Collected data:
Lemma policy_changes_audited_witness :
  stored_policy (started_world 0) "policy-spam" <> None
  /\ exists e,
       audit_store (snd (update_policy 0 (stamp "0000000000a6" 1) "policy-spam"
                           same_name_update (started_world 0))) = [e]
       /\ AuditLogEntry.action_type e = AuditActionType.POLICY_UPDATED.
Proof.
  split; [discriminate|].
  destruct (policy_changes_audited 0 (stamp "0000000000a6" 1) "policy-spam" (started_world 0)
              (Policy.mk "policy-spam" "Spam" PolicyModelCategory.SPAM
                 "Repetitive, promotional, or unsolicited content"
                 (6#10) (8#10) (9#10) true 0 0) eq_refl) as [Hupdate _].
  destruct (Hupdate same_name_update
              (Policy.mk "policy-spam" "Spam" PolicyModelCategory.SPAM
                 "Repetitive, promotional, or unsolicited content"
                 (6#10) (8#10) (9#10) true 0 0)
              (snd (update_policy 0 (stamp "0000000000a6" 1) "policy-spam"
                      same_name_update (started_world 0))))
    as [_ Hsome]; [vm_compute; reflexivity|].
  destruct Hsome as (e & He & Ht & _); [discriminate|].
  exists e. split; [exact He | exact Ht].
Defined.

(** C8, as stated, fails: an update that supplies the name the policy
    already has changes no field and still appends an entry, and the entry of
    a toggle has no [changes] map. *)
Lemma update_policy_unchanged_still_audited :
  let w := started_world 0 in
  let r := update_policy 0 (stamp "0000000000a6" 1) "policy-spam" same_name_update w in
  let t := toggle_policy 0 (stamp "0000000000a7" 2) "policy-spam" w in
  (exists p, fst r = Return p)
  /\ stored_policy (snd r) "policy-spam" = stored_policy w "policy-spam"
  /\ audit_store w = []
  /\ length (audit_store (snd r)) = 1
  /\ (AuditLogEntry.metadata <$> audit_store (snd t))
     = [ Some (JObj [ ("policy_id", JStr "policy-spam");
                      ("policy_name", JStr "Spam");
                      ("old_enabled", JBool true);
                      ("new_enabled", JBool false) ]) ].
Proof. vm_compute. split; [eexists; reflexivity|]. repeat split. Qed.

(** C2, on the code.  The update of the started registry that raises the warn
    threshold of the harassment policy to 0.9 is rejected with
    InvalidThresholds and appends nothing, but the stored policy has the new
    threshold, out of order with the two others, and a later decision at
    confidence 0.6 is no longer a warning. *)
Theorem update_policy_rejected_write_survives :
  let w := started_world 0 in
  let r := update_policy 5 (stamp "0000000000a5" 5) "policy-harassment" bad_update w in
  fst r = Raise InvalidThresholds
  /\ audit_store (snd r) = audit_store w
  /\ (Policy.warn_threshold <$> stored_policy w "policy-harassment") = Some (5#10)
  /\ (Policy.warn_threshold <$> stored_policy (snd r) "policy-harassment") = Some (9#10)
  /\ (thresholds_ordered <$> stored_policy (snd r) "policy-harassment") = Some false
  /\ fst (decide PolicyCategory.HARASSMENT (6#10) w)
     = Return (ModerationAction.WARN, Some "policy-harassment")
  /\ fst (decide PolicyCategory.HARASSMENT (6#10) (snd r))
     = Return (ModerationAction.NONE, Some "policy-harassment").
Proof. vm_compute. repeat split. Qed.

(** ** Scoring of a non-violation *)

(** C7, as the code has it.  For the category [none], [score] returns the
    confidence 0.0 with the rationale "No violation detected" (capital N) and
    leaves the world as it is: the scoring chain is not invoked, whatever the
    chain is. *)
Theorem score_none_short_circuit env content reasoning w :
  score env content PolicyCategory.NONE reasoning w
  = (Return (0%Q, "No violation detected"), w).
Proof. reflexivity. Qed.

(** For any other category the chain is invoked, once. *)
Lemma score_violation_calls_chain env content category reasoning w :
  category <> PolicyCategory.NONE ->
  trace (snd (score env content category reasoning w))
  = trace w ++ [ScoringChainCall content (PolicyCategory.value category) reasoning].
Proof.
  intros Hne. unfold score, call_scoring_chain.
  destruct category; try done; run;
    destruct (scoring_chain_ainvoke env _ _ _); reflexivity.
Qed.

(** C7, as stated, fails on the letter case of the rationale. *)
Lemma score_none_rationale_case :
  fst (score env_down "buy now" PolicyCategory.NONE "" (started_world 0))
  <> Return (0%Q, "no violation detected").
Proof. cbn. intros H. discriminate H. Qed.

**Problem**
Exact transcription of the records is all that is wanted.

**Reply**
Lemma policy_changes_audited_witness :
  stored_policy (started_world 0) "policy-spam" <> None
  /\ exists e,
       audit_store (snd (update_policy 0 (stamp "0000000000a6" 1) "policy-spam"
                           same_name_update (started_world 0))) = [e]
       /\ AuditLogEntry.action_type e = AuditActionType.POLICY_UPDATED.
Proof.
  split; [discriminate|].
  destruct (policy_changes_audited 0 (stamp "0000000000a6" 1) "policy-spam" (started_world 0)
              (Policy.mk "policy-spam" "Spam" PolicyModelCategory.SPAM
                 "Repetitive, promotional, or unsolicited content"
                 (6#10) (8#10) (9#10) true 0 0) eq_refl) as [Hupdate _].
  destruct (Hupdate same_name_update
              (Policy.mk "policy-spam" "Spam" PolicyModelCategory.SPAM
                 "Repetitive, promotional, or unsolicited content"
                 (6#10) (8#10) (9#10) true 0 0)
              (snd (update_policy 0 (stamp "0000000000a6" 1) "policy-spam"
                      same_name_update (started_world 0))))
    as [_ Hsome]; [vm_compute; reflexivity|].
  destruct Hsome as (e & He & Ht & _); [discriminate|].
  exists e. split; [exact He | exact Ht].
Defined.

(** C8, as stated, fails: an update that supplies the name the policy
    already has changes no field and still appends an entry, and the entry of
    a toggle has no [changes] map. *)
Lemma update_policy_unchanged_still_audited :
  let w := started_world 0 in
  let r := update_policy 0 (stamp "0000000000a6" 1) "policy-spam" same_name_update w in
  let t := toggle_policy 0 (stamp "0000000000a7" 2) "policy-spam" w in
  (exists p, fst r = Return p)
  /\ stored_policy (snd r) "policy-spam" = stored_policy w "policy-spam"
  /\ audit_store w = []
  /\ length (audit_store (snd r)) = 1
  /\ (AuditLogEntry.metadata <$> audit_store (snd t))
     = [ Some (JObj [ ("policy_id", JStr "policy-spam");
                      ("policy_name", JStr "Spam");
                      ("old_enabled", JBool true);
                      ("new_enabled", JBool false) ]) ].
Proof. vm_compute. split; [eexists; reflexivity|]. repeat split. Qed.

(** C2, on the code.  The update of the started registry that raises the warn
    threshold of the harassment policy to 0.9 is rejected with
    InvalidThresholds and appends nothing, but the stored policy has the new
    threshold, out of order with the two others, and a later decision at
    confidence 0.6 is no longer a warning. *)
Theorem update_policy_rejected_write_survives :
  let w := started_world 0 in
  let r := update_policy 5 (stamp "0000000000a5" 5) "policy-harassment" bad_update w in
  fst r = Raise InvalidThresholds
  /\ audit_store (snd r) = audit_store w
  /\ (Policy.warn_threshold <$> stored_policy w "policy-harassment") = Some (5#10)
  /\ (Policy.warn_threshold <$> stored_policy (snd r) "policy-harassment") = Some (9#10)
  /\ (thresholds_ordered <$> stored_policy (snd r) "policy-harassment") = Some false
  /\ fst (decide PolicyCategory.HARASSMENT (6#10) w)
     = Return (ModerationAction.WARN, Some "policy-harassment")
  /\ fst (decide PolicyCategory.HARASSMENT (6#10) (snd r))
     = Return (ModerationAction.NONE, Some "policy-harassment").
Proof. vm_compute. repeat split. Qed.

(** ** Scoring of a non-violation *)

(** C7, as the code has it.  For the category [none], [score] returns the
    confidence 0.0 with the rationale "No violation detected" (capital N) and
    leaves the world as it is: the scoring chain is not invoked, whatever the
    chain is. *)
Theorem score_none_short_circuit env content reasoning w :
  score env content PolicyCategory.NONE reasoning w
  = (Return (0%Q, "No violation detected"), w).
Proof. reflexivity. Qed.

(** For any other category the chain is invoked, once. *)
Lemma score_violation_calls_chain env content category reasoning w :
  category <> PolicyCategory.NONE ->
  trace (snd (score env content category reasoning w))
  = trace w ++ [ScoringChainCall content (PolicyCategory.value category) reasoning].
Proof.
  intros Hne. unfold score, call_scoring_chain.
  destruct category; try done; run;
    destruct (scoring_chain_ainvoke env _ _ _); reflexivity.
Qed.

(** C7, as stated, fails on the letter case of the rationale. *)
Lemma score_none_rationale_case :
  fst (score env_down "buy now" PolicyCategory.NONE "" (started_world 0))
  <> Return (0%Q, "no violation detected").
Proof. cbn. intros H. discriminate H. Qed.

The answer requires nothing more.